There are reasonable grounds to believe that chemical agents have been used as weapons.  The precise agents, delivery systems or perpetrators could not be identified.
The parties to the conflict are using dangerous rhetoric that enflames sectarian tensions and risks inciting mass, indiscriminate violence, particularly against vulnerable communities
War crimes and crimes against humanity have become a daily reality in Syria where the harrowing accounts of victims have seared themselves on our conscience.
There is a human cost to the increased availability of weapons. Transfers of arms heighten the risk of violations, leading to more civilian deaths and injuries.

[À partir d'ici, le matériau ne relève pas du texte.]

(** A matrix is at least 3x3 exactly when its nine leading entries can
    be read. *)
Lemma at_least_3x3_reads {T} (m : list (list T)) :
  at_least_3x3 m ↔ ∀ i j, i < 3 → j < 3 → ∃ x, mat_at m i j = Ret x.
Proof.
  unfold at_least_3x3. split.
  - intros [Hrows Hcols] i j Hi Hj.
    destruct (lookup_lt_is_Some_2 m i) as [row Hrow]; [lia|].
    assert (3 ≤ length row) as Hlen.
    { rewrite Forall_lookup in Hcols. apply (Hcols i).
      now rewrite lookup_take_lt. }
    destruct (lookup_lt_is_Some_2 row j) as [x Hx]; [lia|].
    exists x. apply mat_at_Ret. now exists row.
  - intros Hreads. split.
    + destruct (Hreads 2 2) as [x Hx]; [lia | lia |].
      apply mat_at_Ret in Hx as (row & Hrow & _).
      apply lookup_lt_Some in Hrow. lia.
    + apply Forall_lookup. intros i row Hrow.
      assert (i < 3) as Hi.
      { apply lookup_lt_Some in Hrow. rewrite length_take in Hrow. lia. }
      rewrite lookup_take_lt in Hrow by assumption.
      destruct (Hreads i 2) as [x Hx]; [lia | lia |].
      apply mat_at_Ret in Hx as (row' & Hrow' & Hx).
      assert (row' = row) as -> by congruence.
      apply lookup_lt_Some in Hx. lia.
Qed.

Ltac read_matrix :=
  repeat match goal with
    | |- context [mat_at ?m ?i ?j] =>
        let E := fresh "Hread" in
        destruct (mat_at m i j) eqn:E; cbn -[mat_at]; [|discriminate]
    end.

(** The product on a vector of three components, given the nine leading
    entries [m i j] of the matrix. *)
Lemma vec1x3_dot_3x3_matrix_eq {T} `{Scalar T} (a0 a1 a2 : T)
    (matrix : list (list T)) (m : nat → nat → T) :
  (∀ i j, i < 3 → j < 3 → mat_at matrix i j = Ret (m i j)) →
  vec1x3_dot_3x3_matrix [a0; a1; a2] matrix =
  Ret [s_add (s_add (s_mul a0 (m 0 0)) (s_mul a1 (m 1 0))) (s_mul a2 (m 2 0));
       s_add (s_add (s_mul a0 (m 0 1)) (s_mul a1 (m 1 1))) (s_mul a2 (m 2 1));
       s_add (s_add (s_mul a0 (m 0 2)) (s_mul a1 (m 1 2))) (s_mul a2 (m 2 2))].
Proof.
  intros Hm. unfold vec1x3_dot_3x3_matrix. cbn -[mat_at].
  rewrite !Hm by lia. reflexivity.
Qed.

Lemma vec1x3_dot_3x3_matrix_returns {T} `{Scalar T} (a : list T)
    (matrix : list (list T)) (b : list T) :
  vec1x3_dot_3x3_matrix a matrix = Ret b →
  a = [] ∨ (length a = 3 ∧ at_least_3x3 matrix).
Proof.
  destruct a as [|a0 [|a1 [|a2 [|a3 a']]]]; [now left | | | |];
    unfold vec1x3_dot_3x3_matrix; cbn -[mat_at].
  - read_matrix. discriminate.
  - read_matrix. discriminate.
  - intros Hret. right. split; [reflexivity|].
    apply at_least_3x3_reads. intros i j Hi Hj. revert Hret.
    read_matrix. intros _.
    destruct i as [|[|[|i]]]; [| | |lia];
      (destruct j as [|[|[|j]]]; [| | |lia]); eauto.
  - read_matrix. discriminate.
Qed.
(** * gestionbot: the ledger of [main.py]

    A shallow embedding of the Discord stock and money manager: the ledger
    document [DATA], its persistence in [data.json], the permission check
    and the twelve slash-command handlers, each as a transformer of the
    state the handler can touch. *)

From stdpp Require Import gmap strings list fin_maps.
From Stdlib Require Import ZArith.

Local Open Scope Z_scope.

(** ** Configuration *)

Definition ALLOWED_USER_IDS : list Z :=
  [549140350887788544; 428666981604917249; 621802427221278740].

Definition ALLOWED_USER_NAMES : list string :=
  ["Alpha-1#0001"; "Alpha-4#0004"; "Alpha-5#0005"]%string.

(** Channel names are compared as byte strings (their UTF-8 encoding). *)
Definition CHANNEL_CMD : string := "⚡┇cmds".
Definition CHANNEL_BANQUE : string := "💵┇banque".
Definition CHANNEL_MARCH : string := "📦┇marchandises".
Definition CHANNEL_HISTORY : string := "📋┇historique".

Definition DATA_FILE : string := "data.json".

(** ** Data model *)

(** [status_message_ids]: the ids of the two status messages, [None] for
    the JSON [null] of a message not created yet. *)
Record status_ids := {
  ids_banque : option Z;
  ids_marchandises : option Z
}.

(** The ledger document: the dict of [DEFAULT_DATA], one field per key.
    Every document the program builds or saves has the four keys
    ([DEFAULT_DATA] has them and no handler removes one), so the fallbacks
    of [DATA.get(k, 0)] and [DATA.setdefault(k, {})] are never taken and a
    read of a key is a read of the field; a file without them is outside
    the model (see [json_load]).  Python integers are unbounded: [Z]; what
    CPython refuses to write or read of them is in [int_fits] below. *)
Record doc := {
  propre : Z;
  sale : Z;
  marchandises : gmap string Z;
  status_message_ids : status_ids
}.
(** C6, amended: as long as no computed similarity is NaN, the results of
    either search are non-increasing in similarity and results of equal
    similarity keep the insertion order of their documents.  For the remote
    search the position is the [index] of the result; the results of the
    local search carry none, and are the ranked list of their documents'
    positions with the positions dropped. *)
Theorem searches_ranked_without_nan
    (embedContent : string -> completion (list number))
    (st : VectorStore.State) (query : string) (topK : nat)
    (queryEmbedding : list number)
    (s : SimpleVectorStore.Store) (text : string) (limit : nat) :
  embedContent query = Return queryEmbedding ->
  no_nan (map (VectorStore.calculateSimilarity queryEmbedding)
              (VectorStore.vectors (VectorStore.store st))) = true ->
  no_nan (map SimpleVectorStore.similarity
            (map (SimpleVectorStore.score (SimpleVectorStore.createEmbedding text))
                 (SimpleVectorStore.documents s))) = true ->
  (exists results,
      fst (VectorStore.search embedContent st query topK) = Return results /\
      ranked VectorStore.similarity VectorStore.index results) /\
  (exists tagged,
      map snd tagged = SimpleVectorStore.search s text limit /\
      Forall (fun t => nth_error (SimpleVectorStore.documents s) (fst t)
                       = Some (SimpleVectorStore.document (snd t))) tagged /\
      ranked (fun t => SimpleVectorStore.similarity (snd t)) fst tagged).
Proof.
  intros Hq Hremote Hlocal. split.
  - exists (VectorStore.rank (VectorStore.store st) queryEmbedding topK). split.
    + unfold VectorStore.search, VectorStore.generateEmbedding. rewrite Hq.
      reflexivity.
    + apply rank_ranked. exact Hremote.
  - exists (tagged_search s text limit).
    split; [apply tagged_search_untagged | ].
    split; [apply tagged_search_positions | ].
    apply tagged_search_ranked. exact Hlocal.
Qed.

Lemma searches_ranked_without_nan_witness :
  (exists results,
      fst (VectorStore.search Examples.constant_service
             (VectorStore.mkState Examples.unit_store []) "claims" 2)
        = Return results /\
      ranked VectorStore.similarity VectorStore.index results) /\
  (exists tagged,
      map snd tagged
        = SimpleVectorStore.search Examples.insurance_store "health insurance" 2 /\
      Forall (fun t => nth_error (SimpleVectorStore.documents Examples.insurance_store)
                                 (fst t)
                       = Some (SimpleVectorStore.document (snd t))) tagged /\
      ranked (fun t => SimpleVectorStore.similarity (snd t)) fst tagged).
Proof.
  apply (@searches_ranked_without_nan Examples.constant_service
           (VectorStore.mkState Examples.unit_store []) "claims" 2
           [1%float; 1%float] Examples.insurance_store "health insurance" 2).
  - reflexivity.
  - vm_compute. reflexivity.
  - vm_compute. reflexivity.
Defined.

(** The claim of C6 fails where a similarity is NaN: a stored vector
    shorter than the query scores NaN, stays first, and the list returned is
    not ranked. *)
Lemma rank_with_nan_not_ranked :
  map VectorStore.similarity
      (VectorStore.rank Examples.mixed_store [1%float; 1%float] 2)
    = [PrimFloat.nan; 0.99999999999999978%float] /\
  ~ ranked VectorStore.similarity VectorStore.index
      (VectorStore.rank Examples.mixed_store [1%float; 1%float] 2).
Proof.
  split; [vm_compute; reflexivity | ].
  intros H. unfold ranked in H. vm_compute in H.
  inversion H as [ | a l Ha _ ]; subst.
  inversion Ha as [ | b l' [Hab _] _ ]; subst.
  vm_compute in Hab. discriminate Hab.
Qed.

End RankedSearches.

(** ** What a result record holds *)

Section ResultRecords.

Import Num Str Data Arr Ranking ArrFacts RankFacts.
Definition LeaveStatus_of (x : database_models.LeaveStatusEnum) : schemas.LeaveStatus :=
  match x with
  | database_models.PENDING => schemas.PENDING
  | database_models.APPROVED => schemas.APPROVED
  | database_models.REJECTED => schemas.REJECTED
  | database_models.CANCELLED => schemas.CANCELLED
  end.

Definition LeaveStatusEnum_of (x : schemas.LeaveStatus) : database_models.LeaveStatusEnum :=
  match x with
  | schemas.PENDING => database_models.PENDING
  | schemas.APPROVED => database_models.APPROVED
  | schemas.REJECTED => database_models.REJECTED
  | schemas.CANCELLED => database_models.CANCELLED
  end.

Definition EmployeeStatusEnum_of (x : schemas.EmployeeStatus)
  : database_models.EmployeeStatusEnum :=
  match x with
  | schemas.ACTIVE => database_models.ACTIVE
  | schemas.INACTIVE => database_models.INACTIVE
  | schemas.ON_LEAVE => database_models.ON_LEAVE
  end.

Definition EmployeeStatus_of (x : database_models.EmployeeStatusEnum)
  : schemas.EmployeeStatus :=
  match x with
  | database_models.ACTIVE => schemas.ACTIVE
  | database_models.INACTIVE => schemas.INACTIVE
  | database_models.ON_LEAVE => schemas.ON_LEAVE
  end.

(** ** Exceptions

    The handlers raise [HTTPException(status_code, detail)]; the detail
    messages are kept as a datatype, one constructor per message, with the
    values the message interpolates. The store, the interpreter and the
    response schemas raise the other four. *)

Inductive Detail : Type :=
| LeaveNotFound (leave_id : Z)
    (* "Leave request with ID {leave_id} not found" *)
| EmployeeDoesNotExist (employee_id : Z)
    (* "Employee with ID {employee_id} does not exist" *)
| EndBeforeStart
    (* "End date must be greater than or equal to start date" *)
| LeaveOverlaps (overlapping_id : Z)
    (* "Leave request overlaps with existing leave request (ID: {id})" *)
| CannotUpdate (st : database_models.LeaveStatusEnum)
    (* "Cannot update leave request with status '{st}'. Only pending ..." *)
| CannotDelete (st : database_models.LeaveStatusEnum)
    (* "Cannot delete leave request with status '{st}'. Only pending ..." *)
| CannotApprove (st : database_models.LeaveStatusEnum)
    (* "Cannot approve leave request with status '{st}'. Only pending ..." *)
| ApproverDoesNotExist (approved_by : Z)
    (* "Approver employee with ID {approved_by} does not exist" *)
| DepartmentNotFound (department_id : Z)
    (* "Department with ID {department_id} not found" *)
| DepartmentHasEmployees
    (* "Cannot delete department with active employees. Please ..." *)
| EmployeeNotFound (employee_id : Z)
    (* "Employee with ID {employee_id} not found" *).

Inductive Exception : Type :=
| HTTPException (status_code : Z) (detail : Detail)
| TypeError            (* comparing a date with None *)
| IntegrityError       (* a constraint of the schema refused a statement *)
| InvalidRequestError  (* refresh of a row that is not stored *)
| ValidationError      (* a field of a model breaks a bound of its schema *).

Definition HTTP_400_BAD_REQUEST : Z := 400.
Definition HTTP_404_NOT_FOUND : Z := 404.

(** ** database.py: the store and the session *)

Module database.
Import database_models.

(** The three tables, each a finite map from primary key to row. *)
Record Database : Type := Build_Database {
  departments : gmap Z DepartmentModel.t;
  employees : gmap Z EmployeeModel.t;
  leave_requests : gmap Z LeaveRequestModel.t
}.

(** An assignment to a column of a loaded leave request
    ([setattr(db_leave, key, value)] or [db_leave.key = value]). *)
Inductive Assign : Type :=
| set_leave_type (v : option LeaveTypeEnum)
| set_start_date (v : option date)
| set_end_date (v : option date)
| set_reason (v : option string)
| set_status (v : LeaveStatusEnum)
| set_approved_by (v : option Z).

(** The changes a session has recorded and not yet written. *)
Inductive Stmt : Type :=
| INSERT_leave_request (id : Z) (row : LeaveRequestModel.t) (* db.add(row) *)
| UPDATE_leave_request (id : Z) (a : Assign)           (* attribute set *)
| DELETE_department (id : Z)                           (* db.delete(dept) *)
| DELETE_employee (id : Z)                             (* db.delete(emp) *).

(** A session: the stored tables and the unit of work. The session
    factory is configured with [autoflush=False], so queries read the
    stored tables and recorded changes reach them only on [db_commit]. *)
Record Session : Type := Build_Session {
  store : Database;
  pending : list Stmt
}.

Inductive Result (A : Type) : Type :=
| Return (a : A)
| Raise (e : Exception).
Arguments Return {A} a.
Arguments Raise {A} e.

(** Handlers are computations over a session that return or raise. *)
Definition M (A : Type) : Type := Session → Result A * Session.

Definition ret {A} (a : A) : M A := λ s, (Return a, s).

Definition raise {A} (e : Exception) : M A := λ s, (Raise e, s).

Definition bind {A B} (m : M A) (k : A → M B) : M B :=
  λ s, match m s with
       | (Return a, s') => k a s'
       | (Raise e, s') => (Raise e, s')
       end.

(** A call of a function that does not use the session. *)
Definition call {A} (r : Result A) : M A := λ s, (r, s).

#[global] Instance M_ret : MRet M := @ret.
#[global] Instance M_bind : MBind M := λ A B k m, bind m k.

(** *** Queries *)

(** [db.query(Model).filter(Model.id == id).first()] *)
Definition query_department (id : Z) : M (option DepartmentModel.t) :=
  λ s, (Return (departments (store s) !! id), s).

Definition query_employee (id : Z) : M (option EmployeeModel.t) :=
  λ s, (Return (employees (store s) !! id), s).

A diplomatic surge is the only path to a political settlement. Negotiations must be inclusive, and must represent all facets of Syria’s cultural mosaic.

Résumé
Le conflit en Syrie a franchi un nouveau pallié dans la brutalité. Pour la première fois, le rapport mentionne l’usage systématique des sièges, l’emploi d’agents chimiques et des déplacements forcés. Crimes de guerre, crimes contre l’humanité et violations graves des droits de l’Homme continuent au même rythme. Le renvoi devant la justice est primordial.
Ce rapport couvre la période du 15 janvier au 15 mai 2013. Les résultats sont basés sur 430 interviews et d’autres preuves collectées.
Les forces gouvernementales et les milices affiliées ont commis des meurtres, pratiqué la torture, le viol, les disparitions forcées et d’autres actes inhumains. Nombre de ces crimes constituent des crimes contre l’humanité. Les crimes de guerre et les violations graves du droit international des droits de l’Homme – comprenant des exécutions sommaires, des détentions arbitraires, des attaques illégales, des attaques contre des objets protégés, le pillage et la destruction de propriété – ont aussi été commis. La tragédie des 4,25 millions de personnes déplacées internes de Syrie a été aggravée par les incidents récents de PID ciblées et déplacées de force. Les groupes armés anti-gouvernementaux ont aussi commis des crimes de guerre, dont des meurtres, des condamnations et des exécutions sans procès, de la torture, des prises d’otages et du pillage. Ils continuent à mettre en danger la population civile en plaçant des objectifs militaires dans des zones civiles. Les violations et les abus commis par les groupes armés anti-gouvernementaux n’ont, cependant, pas atteint l’intensité et l’échelle de ceux commis par les forces gouvernementales et ses milices.
Il y a des motifs raisonnables de croire que des agents chimiques ont été utilisés comme armes. Les agents précis, le mode de dissémination ainsi que les auteurs de ces attaques n’ont pas pu être identifiés.
Les Parties au conflit emploient une rhétorique dangereuse qui attisent les tensions sectaires et risque d’inciter à des violences de masse et indiscriminée, particulièrement contre les communautés vulnérables.
Crimes de guerre et crimes contre l’humanité sont devenus une réalité quotidienne en Syrie où le décompte poignant des victimes a marqué durablement notre conscience.
Il y a un coût humain à la disponibilité accrue des armes. Les transferts d’armes augmentent les risques de violations, conduisant à plus de morts civils et de blessés.
Une poussé diplomatique est la seule voie vers un règlement politique. Les négociations doivent être inclusives et représentées toutes les facettes de la mosaïque culturelle de la Syrie.